Use the Python code in the Appendix to set up mock data of a credit scoring model. This model adds noise to the input data, scales it, and returns the value as the output credit score of the applicant.

Run the script to make this "model" available in a test development server. The URL should be clearly visible in the output when the script is run. Copy it here if different from what is shown here:

ModelURL = "http://172.26.249.170:5000/";

In an actual model validation exercise, this information could be provided by the Model Developer as part of the validation request.

To set up a connection to this model, run the following:

extModel = externalModelClient("RootURL", ModelURL)
extModel = 
  ExternalModel with properties:

        InputNames: "income"
    ParameterNames: "weight"
       OutputNames: "score"

The model expects a single input called 'income' and a single parameter called 'weight', and returns a single output called 'score'.

The types and sizes of these inputs should be explained in model documentation, but you can also find this information in the InputDefinition, ParameterDefinition and OutputDefinition properties of extModel.

extModel.InputDefinition
ans = struct with fields:
       sizes: []
    dataType: [1×1 struct]

extModel.InputDefinition.dataType
ans = struct with fields:
    name: "double"

Empty sizes property indicates that a scalar is expected.

Evaluate the Model

Use the evaluate method of ExternalModel on your model. This method expects two inputs:

  • The first input must be a table. Each row of the table must consist of the data for a single customer, or a single 'run'. The table is then a 'batch of runs'. The variable names of the table must match the InputNames shown by ExternalModel.

  • The second input is a struct whose fields match the ParameterNames shown by ExternalModel. The values carried by this struct apply to all the runs in the batch. If the model has no parameters, omit this input.

The primary output is a table whose variable names match the OutputNames shown by ExternalModel. The rows correspond to the runs in the input batch. There may also be run-specific diagnostics consisting of one struct per run and a single batch diagnostic struct.

For your toy model, use random numbers in the range from 0 to 100,000 as customer incomes for the input data. For parameters, use a weight of 1.1.

N = 1000;
income = 1e5*rand(N,1);
inputData = table(income, 'VariableNames',"income");
parameters = struct('weight', 1.1);

Call your model.

[modelScores, diagnostics, batchDiagnostics] = evaluate(extModel, inputData, parameters);
head(modelScores)
             score 
             ______

    Row_1    110.66
    Row_2    137.69
    Row_3    52.155
    Row_4    87.029
    Row_5    73.207
    Row_6    26.722
    Row_7    36.671
    Row_8    24.878

The output is a table of the same size as the inputs. Not specifying the row names in input data defaults them to Row_1, Row2, and so on.

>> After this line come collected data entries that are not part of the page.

Lemma busy_shrinks s s' :
  busy_step s s' →
  shrinks further (sys_refreshes s') (sys_refreshes s) ∨
  sys_refreshes s' = sys_refreshes s ∧ Interleaving.work (machine s') < Interleaving.work (machine s).
Proof.
  intros (ev & Hb & He). destruct ev as [finished [i now| | | | | | |]|h|h r|k input|finished k|k|i a|k e input|k r];
    try done; cbn [sys_event busy] in *.
  - right. case_decide; [|done]. destruct (Interleaving.event _ _ _) as [mch|] eqn:Hm; [|done].
    injection He as <-. split; [done|]. by eapply Progress.step_able.
  - left. destruct (sys_refreshes s !! k) as [x|] eqn:Hk; [|done]. cbn [mbind option_bind] in He.
    destruct (advance x input _) as [[[x' m'] t]|] eqn:Ha; [|done]. injection He as <-.
    by eapply refresh_shrinks.
  - left. destruct (sys_refreshes s !! k) as [x|] eqn:Hk; [|done]. cbn [mbind option_bind] in He.
    case_decide; [|done]. destruct (after_refresh _ _ _) as [[l m']|] eqn:Ha; [|done].
    injection He as <-. by eapply refreshed_shrinks.
Qed.

Lemma busy_acc s : Acc (flip busy_step) s.
Proof.
  remember (sys_refreshes s) as l eqn:Hl.
  assert (Acc (shrinks further) l) as Hacc by apply shrinks_acc, Forall_true, further_wf.
  revert s Hl. induction Hacc as [l _ IHl]. intros s Hl.
  remember (Interleaving.work (machine s)) as n eqn:Hn. revert s Hl Hn.
  induction (lt_wf n) as [n _ IHn]. intros s -> ->.
  constructor. intros s' [Hs|[Hs Hw]]%busy_shrinks; [by eapply IHl|by eapply IHn].
Qed.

For this example, create a mock response variable by thresholding the income. Validate the scores of the above model against this response variable.

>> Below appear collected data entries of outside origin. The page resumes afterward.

(** * adjust-test-task: ratings over GitHub activity tables

    A shallow embedding of [main.go], [rating.go] and [eventTypes.go]:
    the record decoders, the bounded ranking structure [Rating] and the two
    aggregation strategies, followed by the properties of the
    specification that were checked against them.

    Conventions of the embedding:
    - a Go [int64] is a [Z] and every [+=] is written with [add64], the
      two's complement addition;
    - a Go [float64] is a [spec_float] at precision 53 and maximal
      exponent 1024, compared with [SFltb];
    - a Go function returning [(T, error)] returns a [result T]; a run-time
      panic (the nil dereference of [PerformanceOptimizedRatings]) is the
      third constructor [Panic];
    - a [map[string]*T] is a [gmap string T]: every pointer stored in the
      two maps of the program is created at its own key and never shared,
      so the map of values is the map of pointees;
    - an open CSV file is the list of the values [csv.Reader.Read] gives
      before [io.EOF], each one a record or an error;
    - the progress lines written with [fmt.Printf], the rendering
      [Rating.Pretty] and the download and extraction of the archive are
      not modelled. *)

From Stdlib Require Import ZArith Floats.SpecFloat DecimalString.
From stdpp Require Import gmap strings list fin_maps sorting.

Open Scope Z_scope.
Open Scope string_scope.
Open Scope list_scope.

(** ** Errors and results *)

(** The error values of [main.go]; [ErrIO] stands for whatever [os.Open]
    or [csv.Reader.Read] reports.  [ErrInvalidRepoCSV] carries the text
    of [ErrInvalidCommitCSV] in the source but is a value of its own. *)
Inductive error : Type :=
| ErrInvalidEventCSV
| ErrInvalidUserCSV
| ErrInvalidCommitCSV
| ErrInvalidRepoCSV
| ErrIO (msg : string).

Inductive result (A : Type) : Type :=
| Ok (a : A)
| Err (e : error)
| Panic.
Arguments Ok {A} a.
Arguments Err {A} e.
Arguments Panic {A}.

Definition bind {A B : Type} (m : result A) (k : A -> result B) : result B :=
  match m with
  | Ok a => k a
  | Err e => Err e
  | Panic => Panic
  end.

Notation "x <- m ;; k" := (bind m (fun x => k))
  (at level 100, m at next level, right associativity).

(** ** 64-bit signed arithmetic *)

Definition int64_min : Z := - 2 ^ 63.
Definition int64_max : Z := 2 ^ 63 - 1.

Definition wrap64 (z : Z) : Z := (z + 2 ^ 63) mod 2 ^ 64 - 2 ^ 63.

Definition add64 (a b : Z) : Z := wrap64 (a + b).

Definition in_int64 (z : Z) : Prop := int64_min <= z <= int64_max.

(** ** Event types ([eventTypes.go]) *)

Definition eventTypeCommitComment : string := "CommitCommentEvent".
Definition eventTypeCreate : string := "CreateEvent".
Definition eventTypeDelete : string := "DeleteEvent".
Definition eventTypeFork : string := "ForkEvent".
Definition eventTypeGollum : string := "GollumEvent".
Definition eventTypeIssueComment : string := "IssueCommentEvent".
Definition eventTypeIssues : string := "IssuesEvent".
Definition eventTypeMember : string := "MemberEvent".
Definition eventTypePublic : string := "PublicEvent".
Definition eventTypePullRequestReviewComment : string :=
  "PullRequestReviewCommentEvent".
Definition eventTypePush : string := "PushEvent".
Definition eventTypeRelease : string := "ReleaseEvent".
Definition eventTypeWatch : string := "WatchEvent".
Definition eventTypePullRequest : string := "PullRequestEvent".

(** ** Typed entities and their decoders *)

Module Event.
Record t : Type := mk
  { ID : string; Type_ : string; ActorID : string; RepoID : string }.
End Event.

Module User.
Record t : Type := mk { ID : string; Username : string }.
End User.

Module Commit.
Record t : Type := mk
  { Hash : string; Message : string; EventID : string }.
End Commit.

Module Repo.
Record t : Type := mk { ID : string; Name : string }.
End Repo.

(** Each decoder tests [len(csv)] and then reads the fields by index;
    [field csv i] is [csv[i]], which the length test keeps in range. *)
Definition field (csv : list string) (i : nat) : string := nth i csv EmptyString.

Definition NewEventFromCSV (csv : list string) : result Event.t :=
  if decide (length csv ≠ 4%nat) then Err ErrInvalidEventCSV
  else Ok {| Event.ID := field csv 0; Event.Type_ := field csv 1;
             Event.ActorID := field csv 2; Event.RepoID := field csv 3 |}.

defaultIndicators = income < 20000; % mocked-up response data
aurocMetric = mrm.data.validation.pd.AUROC(defaultIndicators, modelScores.score);
formatResult(aurocMetric)
ans = 
"Area under ROC curve is 0.8236"
visualize(aurocMetric);

The toy model returns some diagnostics to illustrate their size and shape. The run-specific diagnostics are a single struct with a field for every run.

diagnostics.Row_125
ans = struct with fields:
    noise: 1.7133e+04

In this case, each struct records some 'noise' term that was used in the calculation of the model prediction. Batch diagnostics consist of a single struct carrying information shared across all runs, in this case, the elapsed valuation time at the server side.

batchDiagnostics
batchDiagnostics = struct with fields:
    valuationTime: 0.0080

Extra Arguments

Under the hood, ExternalModel talks to the model through a REST API. If necessary, the headers and HTTP options used for the corresponding message exchanges can be modified by passing extra Headers and Options arguments to externalModelClient. Headers should be of type matlab.net.http.HeaderField objects and Options should be of type matlab.net.http.HTTPOptions.

For example, extend the connection timeout to 20 seconds.

options = matlab.net.http.HTTPOptions('ConnectTimeout',20);
extModel = externalModelClient("RootURL", ModelURL, "Options", options)

Implement an ExternalModel Interface

This part of the example explains how to implement an API for an external model to call it from MATLAB.

The externalModelClient function creates an object of type mrm.validation.external.ExternalModel. This object talks to the external model through a REST API, and it works with any model that implements the API below.

Endpoints

The API must implement two endpoints:

  • /signature must accept a GET request and return a JSON string carrying the information about inputs, parameters and outputs.

  • /evaluate must accept a POST request with inputs and parameters in a JSON format and must return a payload containing outputs, diagnostics, and batch diagnostics as a JSON string.

The status code for a successful response should be 200 OK; note that this is the default in Flask, for example.

Evaluation Inputs

The /evaluate endpoint should accept a payload of the following format.

The columns in inputs should list the input names, index should specify the row names, data should contain the actual input data one row at the time, and parameters should just record the parameters with their values. The asterisks indicate the values - for example doubles or strings.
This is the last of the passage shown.